*** Opening of Material shown ***

(** The scenario of the test suite: toggling the flat node of TestC expands
    the flat nodes of TestC, TestB and TestA; toggling it again collapses the
    flat node of TestC and leaves the other two expanded. *)
Lemma toggleNode_accordion_witness :
  ∃ c1 c2,
    toggleNode 3 Fixture.service 2%nat = Some (set_treeControl Fixture.service c1) ∧
    isExpanded c1 2%nat = true ∧ isExpanded c1 1%nat = true ∧
    isExpanded c1 0%nat = true ∧
    toggleNode 3 (set_treeControl Fixture.service c1) 2%nat
    = Some (set_treeControl (set_treeControl Fixture.service c1) c2) ∧
    isExpanded c2 2%nat = false ∧ isExpanded c2 1%nat = true ∧
    isExpanded c2 0%nat = true.
Proof.
  destruct (toggleNode_accordion 3 Fixture.service
              [Fixture.A; Fixture.B; Fixture.C] 2%nat
              (mkTreeFlatNode Fixture.C false 2))
    as (c1 & p1 & Ht1 & Hdn1 & Hp1 & _ & Hcollapsed).
  { tree_shaped_by_computation. }
  { compute_done. }
  { apply Forall_forall. compute_done. }
  assert (p1 = [Fixture.A; Fixture.B; Fixture.C]) as ->.
  { vm_compute in Hp1. by injection Hp1 as <-. }
  destruct Hcollapsed as (Hself & _ & Hon & _); [compute_done|].
  assert (isExpanded c1 2%nat = true) as H2 by (apply Hself; compute_done).
  assert (isExpanded c1 1%nat = true) as H1.
  { apply (Hon 1%nat (mkTreeFlatNode Fixture.B true 1)); compute_done. }
  assert (isExpanded c1 0%nat = true) as H0.
  { apply (Hon 0%nat (mkTreeFlatNode Fixture.A true 0)); compute_done. }
  destruct (toggleNode_accordion 3 (set_treeControl Fixture.service c1)
              [Fixture.A; Fixture.B; Fixture.C] 2%nat
              (mkTreeFlatNode Fixture.C false 2))
    as (c2 & p2 & Ht2 & _ & _ & Hexpanded & _).
  { tree_shaped_by_computation. }
  { compute_done. }
  { simpl. rewrite Hdn1. apply Forall_forall. compute_done. }
  destruct Hexpanded as [Hoff Hsame]; [done|].
  exists c1, c2. split_and!; try done.
  - by rewrite Hsame.
  - by rewrite Hsame.
Defined.
(** C2, as amended. On station records, the merged Raymer record takes
    maxtemp and mintemp from the first station whose lower-cased display
    name contains "raymer 9,360", and avewindspd, maxgust and ttlwindmiles
    from the first whose name contains "raymer wind"; a station that is
    not there counts as a record without fields, and a field that is not
    there as [None]. Each of newsnow, depth and ttlsnowfall is the value
    of the temperature station when Python takes that value as true, and
    the value of the wind station otherwise; it is empty when both
    stations leave it empty. *)
Theorem raymer_merge_fields (rows : list pyval) :
  Forall is_record rows ->
  exists t w m,
    next_station "raymer 9,360" rows = Ok (PDict t) /\
    next_station "raymer wind" rows = Ok (PDict w) /\
    raymer_merged (PDict t) (PDict w) = Ok (PDict m) /\
    (forall r, first_with (name_has ["raymer 9,360"]) rows r -> r = PDict t) /\
    (Forall (fun r => ~ name_has ["raymer 9,360"] r) rows -> t = ∅) /\
    (forall r, first_with (name_has ["raymer wind"]) rows r -> r = PDict w) /\
    (Forall (fun r => ~ name_has ["raymer wind"] r) rows -> w = ∅) /\
    m !! "maxtemp" = Some (value t "maxtemp") /\
    m !! "mintemp" = Some (value t "mintemp") /\
    m !! "avewindspd" = Some (value w "avewindspd") /\
    m !! "maxgust" = Some (value w "maxgust") /\
    m !! "ttlwindmiles" = Some (value w "ttlwindmiles") /\
    (forall k, k ∈ ["newsnow"; "depth"; "ttlsnowfall"] ->
       exists v, m !! k = Some v /\
         (truthy (value t k) = true -> v = value t k) /\
         (truthy (value t k) = false -> v = value w k) /\
         (empty_value (value t k) -> empty_value (value w k) -> empty_value v)).
Proof.
  intros Hall.
  exists (fields (List.find (name_hasb ["raymer 9,360"]) rows)),
         (fields (List.find (name_hasb ["raymer wind"]) rows)),
         (raymer_record rows).
  split; [by apply next_station_records |].
  split; [by apply next_station_records |].
  split; [by apply raymer_merged_records |].
  split; [intros r Hr; apply find_name_has in Hr; rewrite Hr;
          by destruct (find_record _ _ _ Hall Hr) as [d ->] |].
  split; [intros Hno; apply find_no_name_has in Hno; by rewrite Hno |].
  split; [intros r Hr; apply find_name_has in Hr; rewrite Hr;
          by destruct (find_record _ _ _ Hall Hr) as [d ->] |].
  split; [intros Hno; apply find_no_name_has in Hno; by rewrite Hno |].
  set (t := fields _). set (w := fields _).
  do 5 (split; [reflexivity |]).
  intros k Hk. exists (py_or (value t k) (value w k)).
  split.
  - apply list_elem_of_In in Hk. cbn in Hk.
    by destruct Hk as [<-|[<-|[<-|[]]]].
  - unfold py_or. split; [by intros -> |]. split; [by intros -> |].
    intros [Ht|Ht] Hw; rewrite Ht; exact Hw.
Qed.

(** A target resolves to a station exactly when a station has one of its
    keywords in its name. *)
Lemma target_row_some_iff (prophix_date : string) (date_obj : datetime)
    (merged : pyval) (rows : list pyval) (target_name : string)
    (keywords : list string) :
  Forall is_record rows -> any_in keywords "" = false ->
  is_Some (target_row prophix_date date_obj merged rows
                      (target_name, keywords, false))
  <-> Exists (name_has keywords) rows.
Proof.
  intros Hall Hkw. split.
  - unfold target_row, selected. cbn [andb].
    destruct (List.find (name_hasb keywords) rows) as [r|] eqn:Hfind;
      [| by intros [? ?]].
    intros _. apply find_some in Hfind as [Hin Hr].
    apply Exists_exists. exists r. split; [by apply list_elem_of_In |].
    by apply name_hasb_spec.
  - intros Hex.
    destruct (target_row_found prophix_date date_obj merged rows target_name
                keywords false eq_refl Hall Hkw (find_some_name_has _ _ Hex))
      as (row & -> & _).
    by eexists.
Qed.

(** The name of a target is in the Location column exactly when the
    target has a row. *)
Lemma location_listed (f : string * list string * bool -> option OutputRow)
    (t : string * list string * bool) :
  (forall t' row, f t' = Some row -> Location row = t'.1.1) ->
  t ∈ target_defs ->
  t.1.1 ∈ Location <$> omap f target_defs <-> is_Some (f t).
Proof.
  intros Hloc Ht. split.
  - intros Hin. apply list_elem_of_fmap in Hin as (row & Hname & Hrow).
    apply list_elem_of_omap in Hrow as (t' & Ht' & Hrow).
    rewrite (Hloc _ _ Hrow) in Hname.
    rewrite (target_defs_unique t t' Ht Ht' Hname). by eexists.
  - intros [row Hrow]. apply list_elem_of_fmap. exists row.
    split; [by rewrite (Hloc _ _ Hrow) |].
    apply list_elem_of_omap. by exists t.
Qed.

(** C9. The rows [process_data] returns name the targets in the order
    Summit, RV_Bowl, Raymer, MidMtn, Buff, Base, with the targets that
    found no station left out, and only those: on station records Raymer
    is always named, and each other target is named exactly when a station
    has one of its keywords in its lower-cased display name. The targets
    named are the same for every order of the stations in the payload. *)
Theorem rows_in_target_order :
  (forall payload date_obj out,
      process_data payload date_obj = Ok out ->
      sublist (Location <$> out)
              ["Summit"; "RV_Bowl"; "Raymer"; "MidMtn"; "Buff"; "Base"]) /\
  (forall payload1 payload2 rows1 rows2 date_obj out1,
      station_payload payload1 rows1 -> station_payload payload2 rows2 ->
      rows1 ≡ₚ rows2 ->
      process_data payload1 date_obj = Ok out1 ->
      exists out2, process_data payload2 date_obj = Ok out2 /\
                   Location <$> out2 = Location <$> out1) /\
  (forall payload rows date_obj,
      station_payload payload rows ->
      valid date_obj -> 2 <= year date_obj \/ 5 <= month date_obj ->
      exists out,
        process_data payload date_obj = Ok out /\
        ("Summit" ∈ Location <$> out <-> Exists (name_has ["summit"]) rows) /\
        ("RV_Bowl" ∈ Location <$> out
         <-> Exists (name_has ["rbowl"; "rendezvous bowl"]) rows) /\
        "Raymer" ∈ Location <$> out /\
        ("MidMtn" ∈ Location <$> out
         <-> Exists (name_has ["mid mtn"; "mid mountain"]) rows) /\
        ("Buff" ∈ Location <$> out <-> Exists (name_has ["buff"]) rows) /\
        ("Base" ∈ Location <$> out <-> Exists (name_has ["base"]) rows)).
Proof.
  split; [| split].
  - intros payload date_obj out. unfold process_data.
    destruct (truthy payload); cbn [negb]; [| intros [= <-]; apply sublist_nil_l].
    destruct (py_in "data" payload) as [[|]|e]; rewrite ?bind_ok, ?bind_raise;
      cbn [negb]; [| intros [= <-]; apply sublist_nil_l | done].
    destruct (py_getitem payload "data") as [rows_data|e];
      rewrite ?bind_ok, ?bind_raise; [| done].
    apply process_rows_sublist.
  - intros payload1 payload2 rows1 rows2 date_obj out1 Hp1 Hp2 Hperm.
    rewrite (process_data_payload _ _ _ Hp1), (process_data_payload _ _ _ Hp2).
    destruct Hp1 as (_ & _ & _ & Hall1), Hp2 as (_ & _ & _ & Hall2).
    pose proof target_defs_keywords as Hkw. revert Hkw.
    generalize target_defs. intros defs Hkw.
    destruct (get_prophix_date date_obj) as [prophix_date|e] eqn:Hdate.
    + rewrite !(process_rows_records _ _ _ prophix_date) by done.
      intros [= <-]. eexists. split; [done |]. symmetry.
      by apply mapped_locations_perm.
    + unfold process_rows at 1. by rewrite Hdate.
  - intros payload rows date_obj Hp Hv Hr.
    exists (mapped_rows target_defs date_obj rows).
    split; [by apply process_data_records |].
    destruct Hp as (p & _ & _ & Hall). unfold mapped_rows.
    set (prophix_date := pretty (fiscal_year date_obj) +:+ "D"
                           +:+ zero_pad 3 (pretty (day_number date_obj))).
    set (merged := PDict (raymer_record rows)).
    assert (forall target_name keywords,
              (target_name, keywords, false) ∈ target_defs ->
              target_name ∈ Location <$>
                omap (target_row prophix_date date_obj merged rows) target_defs
              <-> Exists (name_has keywords) rows) as Hnamed.
    { intros target_name keywords Hin.
      rewrite (location_listed _ (target_name, keywords, false));
        [| apply target_row_location | exact Hin].
      apply target_row_some_iff; [exact Hall | by eapply target_cases]. }
    split; [apply Hnamed; by repeat constructor |].
    split; [apply Hnamed; by repeat constructor |].
    split; [| split; [apply Hnamed; by repeat constructor |];
              split; apply Hnamed; by repeat constructor].
    apply (location_listed _ ("Raymer", [], true));
      [apply target_row_location | by repeat constructor |].
    unfold merged, raymer_record. rewrite target_row_merged. by eexists.
Qed.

*** Close of Material shown ***

> _What needs to be done_: Report every line of the entries that carries the word "constructor".

> _Your response_:
    split; [apply Hnamed; by repeat constructor |].
    split; [apply Hnamed; by repeat constructor |].
    split; [| split; [apply Hnamed; by repeat constructor |];
              split; apply Hnamed; by repeat constructor].
      [apply target_row_location | by repeat constructor |].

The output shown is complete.